La donna, in un appello affidato a Repubblica, ribadisce la necessità di mantenere alta la mobilitazione: secondo lei, solo una forte pressione mediatica può spingere le autorità competenti a intervenire per riportare Alberto a casa. «Alberto ha dedicato la sua vita agli altri e ora è lui ad aver bisogno del vostro sostegno: parlatene, insistete, perché chi deve decidere lo faccia senza più esitazioni».

Chi è Alberto Trentini e perché è stato arrestato

Trentini, originario di Venezia, si trovava in Venezuela per una missione umanitaria della Ong Humanity & Inclusion. Era arrivato nel Paese il 17 ottobre 2023 e, meno di un mese dopo, durante uno spostamento da Caracas a Guasdalito, è stato fermato a un posto di blocco insieme all’autista dell’organizzazione.

Per mesi la famiglia non ha ricevuto alcuna informazione né possibilità di contatto.
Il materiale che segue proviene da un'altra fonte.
(** * doc-processor: extraction and analysis pipeline

    A shallow embedding of [src/utils/document_extractor.py],
    [src/utils/image_utils.py], [src/utils/symbol_utils.py],
    [src/models/document_analyzer.py], [src/export_mistral_jsonl.py] and the
    upload filter of [src/backend/app.py]; the properties of these modules
    stated in the specification, and further properties of the code.

    Conventions of the embedding.
    - A Python [str] is a [string]; the characters are the one-byte code
      points, so [isalpha], [lower] and the like are the ASCII ones.  Only
      [extract_unicode_symbols], whose subject is the characters outside
      ASCII, takes a text as the list of its code points, of any size.
    - A Python [int] is a [Z] (or a [nat] where it is a length or an index),
      a Python [float] is an exact rational [Q]: the rounding error of binary
      floating point is not modelled, the formulas and comparisons are.
    - A call that can raise returns a [result]; [try ... except] is
      [try_except].  Third-party libraries (PyPDF2, pdfminer, python-docx,
      textract, PyMuPDF, NLTK, spaCy, scikit-learn, transformers) and the file
      system are fields of an environment record.
    - A Python [dict] returned to the caller is a [gmap string pyval]; a
      [dict] whose insertion order is observable is an association list. *)

From Stdlib Require Import ZArith QArith Qround Lqa Ascii String List Permutation Sorted Lia.
From stdpp Require Import base option list strings gmap.

#[local] Set Warnings "-clear-no-such-hyp".

Local Open Scope string_scope.
Local Open Scope Z_scope.

(* ===================================================================== *)
(** * Python values, exceptions *)
(* ===================================================================== *)

Inductive exn_class :=
  | Exception | ValueError | UnicodeDecodeError | FileNotFoundError
  | ZeroDivisionError | IndexError | KeyError.

#[global] Instance exn_class_eq_dec : EqDecision exn_class.
Proof. solve_decision. Defined.

Record exn := mk_exn { exn_cls : exn_class; exn_msg : string }.

Inductive result (A : Type) :=
  | Ok (a : A)
  | Raise (e : exn).
Arguments Ok {A} a.
Arguments Raise {A} e.

#[global] Instance result_ret : MRet result := fun A a => Ok a.
#[global] Instance result_fmap : FMap result := fun A B f m =>
  match m with
  | Ok a => Ok (f a)
  | Raise e => Raise e
  end.
#[global] Instance result_bind : MBind result := fun A B f m =>
  match m with
  | Ok a => f a
  | Raise e => Raise e
  end.

(** [try: c except Exception as e: h e] *)
Definition try_except {A} (c : result A) (h : exn → result A) : result A :=
  match c with
  | Ok a => Ok a
  | Raise e => h e
  end.

(** [try: c except cls: h], other exceptions propagate *)
Definition try_except_cls {A} (cls : exn_class) (c : result A) (h : exn → result A)
  : result A :=
  match c with
  | Ok a => Ok a
  | Raise e => if decide (exn_cls e = cls) then h e else Raise e
  end.

Definition returns {A} (c : result A) : Prop := ∃ a, c = Ok a.

(** [str(e)] *)
Definition str_exn (e : exn) : string := exn_msg e.

#[warnings="-register-all"]
Inductive pyval :=
  | PNone
  | PBool (b : bool)
  | PInt (z : Z)
  | PFloat (q : Q)
  | PStr (s : string)
  | PList (l : list pyval)
  | PDict (d : list (string * pyval)).

(* ===================================================================== *)
(** * The string methods the program uses *)
(* ===================================================================== *)

Module PyStr.

Definition code (c : ascii) : nat := nat_of_ascii c.

(** [c.isspace()] on the one-byte code points *)
Definition is_space (c : ascii) : bool :=
  let n := code c in
  ((9 <=? n) && (n <=? 13) || (28 <=? n) && (n <=? 32))%nat.

Definition is_upper (c : ascii) : bool :=
  let n := code c in ((65 <=? n) && (n <=? 90))%nat.
Definition is_lower (c : ascii) : bool :=
  let n := code c in ((97 <=? n) && (n <=? 122))%nat.
Definition is_digit (c : ascii) : bool :=
  let n := code c in ((48 <=? n) && (n <=? 57))%nat.
Definition is_alpha (c : ascii) : bool := is_upper c || is_lower c.
Definition is_alnum (c : ascii) : bool := is_alpha c || is_digit c.

Definition lower_char (c : ascii) : ascii :=
  if is_upper c then ascii_of_nat (code c + 32) else c.

Fixpoint map_str (f : ascii → ascii) (s : string) : string :=
  match s with
  | EmptyString => EmptyString
  | String c s' => String (f c) (map_str f s')
  end.

Fixpoint filter_str (p : ascii → bool) (s : string) : string :=
  match s with
  | EmptyString => EmptyString
  | String c s' => if p c then String c (filter_str p s') else filter_str p s'
  end.

Fixpoint forall_str (p : ascii → bool) (s : string) : bool :=
  match s with
  | EmptyString => true
  | String c s' => p c && forall_str p s'
  end.

Fixpoint exists_str (p : ascii → bool) (s : string) : bool :=
  match s with
  | EmptyString => false
  | String c s' => p c || exists_str p s'
  end.

(** [s.lower()] *)
Definition lower (s : string) : string := map_str lower_char s.

Definition is_empty (s : string) : bool :=
  match s with EmptyString => true | _ => false end.

(** [s.isalnum()]: non-empty and every character alphanumeric *)
Definition isalnum (s : string) : bool := negb (is_empty s) && forall_str is_alnum s.

(** [c in s] for a character [c] *)
Definition char_in (c : ascii) (s : string) : bool :=
  exists_str (Ascii.eqb c) s.

Fixpoint lstrip (s : string) : string :=
  match s with
  | EmptyString => EmptyString
  | String c s' => if is_space c then lstrip s' else s
  end.

Fixpoint rstrip (s : string) : string :=
  match s with
  | EmptyString => EmptyString
  | String c s' =>
      let r := rstrip s' in
      if is_space c && is_empty r then EmptyString else String c r
  end.

(** [s.strip()] *)
Definition strip (s : string) : string := rstrip (lstrip s).

(** [s.split()]: the maximal runs of non-whitespace characters *)
Fixpoint split (s : string) : list string :=
  match s with
  | EmptyString => []
  | String c s' =>
      if is_space c then split s'
      else match s' with
           | EmptyString => [String c EmptyString]
           | String c' _ =>
               if is_space c' then String c EmptyString :: split s'
               else match split s' with
                    | w :: ws => String c w :: ws
                    | [] => [String c EmptyString]
                    end
           end
  end.

(** [s.split(sep)] for a one-character separator *)
Fixpoint split_on (sep : ascii) (s : string) : list string :=
  match s with
  | EmptyString => [EmptyString]
  | String c s' =>
      if Ascii.eqb c sep then EmptyString :: split_on sep s'
      else match split_on sep s' with
           | w :: ws => String c w :: ws
           | [] => [String c EmptyString]
           end
  end.

(** [sep.join(l)] *)
Fixpoint join (sep : string) (l : list string) : string :=
  match l with
  | [] => EmptyString
  | [w] => w
  | w :: ws => w +:+ sep +:+ join sep ws
  end.

(** [s.endswith(suffix)] *)
Definition endswith (s suffix : string) : bool :=
  let n := String.length s in
  let k := String.length suffix in
  (k <=? n)%nat && String.eqb (String.substring (n - k) k s) suffix.

(** [s[-k]], for [1 <= k <= len(s)] *)
Definition from_end (s : string) (k : nat) : option ascii :=
  if (k <=? String.length s)%nat && (1 <=? k)%nat
  then String.get (String.length s - k) s else None.

(** The strings ["\n"] and ["\n\n"] *)
Definition nl : string := String "010" EmptyString.
Definition nl2 : string := String "010" (String "010" EmptyString).

(** [w in l] for a list of strings *)
Definition mem (w : string) (l : list string) : bool :=
  existsb (String.eqb w) l.

End PyStr.

(* ===================================================================== *)
(** * The syllable estimator ([DocumentAnalyzer._count_syllables]) *)
(* ===================================================================== *)

Module Syllables.
Import PyStr.

Definition vowels : string := "aeiouy".

Definition special_cases : list string := ["the"; "me"; "she"; "he"; "be"; "we"].

(** [re.sub(r'[^a-zA-Z]', '', w)] *)
Definition strip_non_letters (w : string) : string := filter_str is_alpha w.

(** The [for char in word] loop, with its two variables [count] and
    [prev_is_vowel] as the state. *)
Fixpoint vowel_group_loop (word : string) (count : Z) (prev_is_vowel : bool) : Z :=
  match word with
  | EmptyString => count
  | String char rest =>
      let is_vowel := char_in char vowels in
      let count := if is_vowel && negb prev_is_vowel then count + 1 else count in
      vowel_group_loop rest count is_vowel
  end.

Definition _count_syllables (word : string) : Z :=
  let word := strip_non_letters (lower word) in
  if is_empty word then 0
  else if mem word special_cases then 1
  else
    let count := vowel_group_loop word 0 false in
    let count := if endswith word "e" then count - 1 else count in
    let count :=
      if endswith word "le" && (2 <? String.length word)%nat
         && negb (match from_end word 3 with
                  | Some c => char_in c vowels
                  | None => false
                  end)
      then count + 1 else count in
    Z.max count 1.

(** ** The estimator in the words of the specification *)

Definition is_vowel (c : ascii) : bool := char_in c vowels.

Definition vowel_at (w : string) (i : nat) : bool :=
  match String.get i w with Some c => is_vowel c | None => false end.

(** Position [i] starts a vowel group: a vowel that does not follow a
    vowel. *)
Definition starts_group (w : string) (i : nat) : bool :=
  vowel_at w i && negb (match i with O => false | S j => vowel_at w j end).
Solo in seguito, le autorità venezuelane hanno comunicato che su Trentini pesa un’accusa di terrorismo, una contestazione che i familiari e la Ong considerano infondata.

Tajani: “Faremo tutto il possibile per riportarlo a casa”

Il ministro degli Esteri Antonio Tajani ha ribadito l’impegno del governo nella gestione dei casi dei cittadini italiani detenuti all’estero. «Siamo sempre al lavoro per ottenere la liberazione dei prigionieri politici, e Alberto Trentini rientra in questa categoria», ha dichiarato.

Tajani ha sottolineato che gli italiani trattenuti in Venezuela «non sono criminali né trafficanti, ma detenuti illegalmente». Il ministro ha ricordato i progressi recenti, con la liberazione di due connazionali poco più di un mese fa, e ha garantito che tutti gli sforzi possibili sono in corso per arrivare al rilascio di Trentini, in un contesto internazionale caratterizzato da «tensione crescente» attorno alla situazione venezuelana.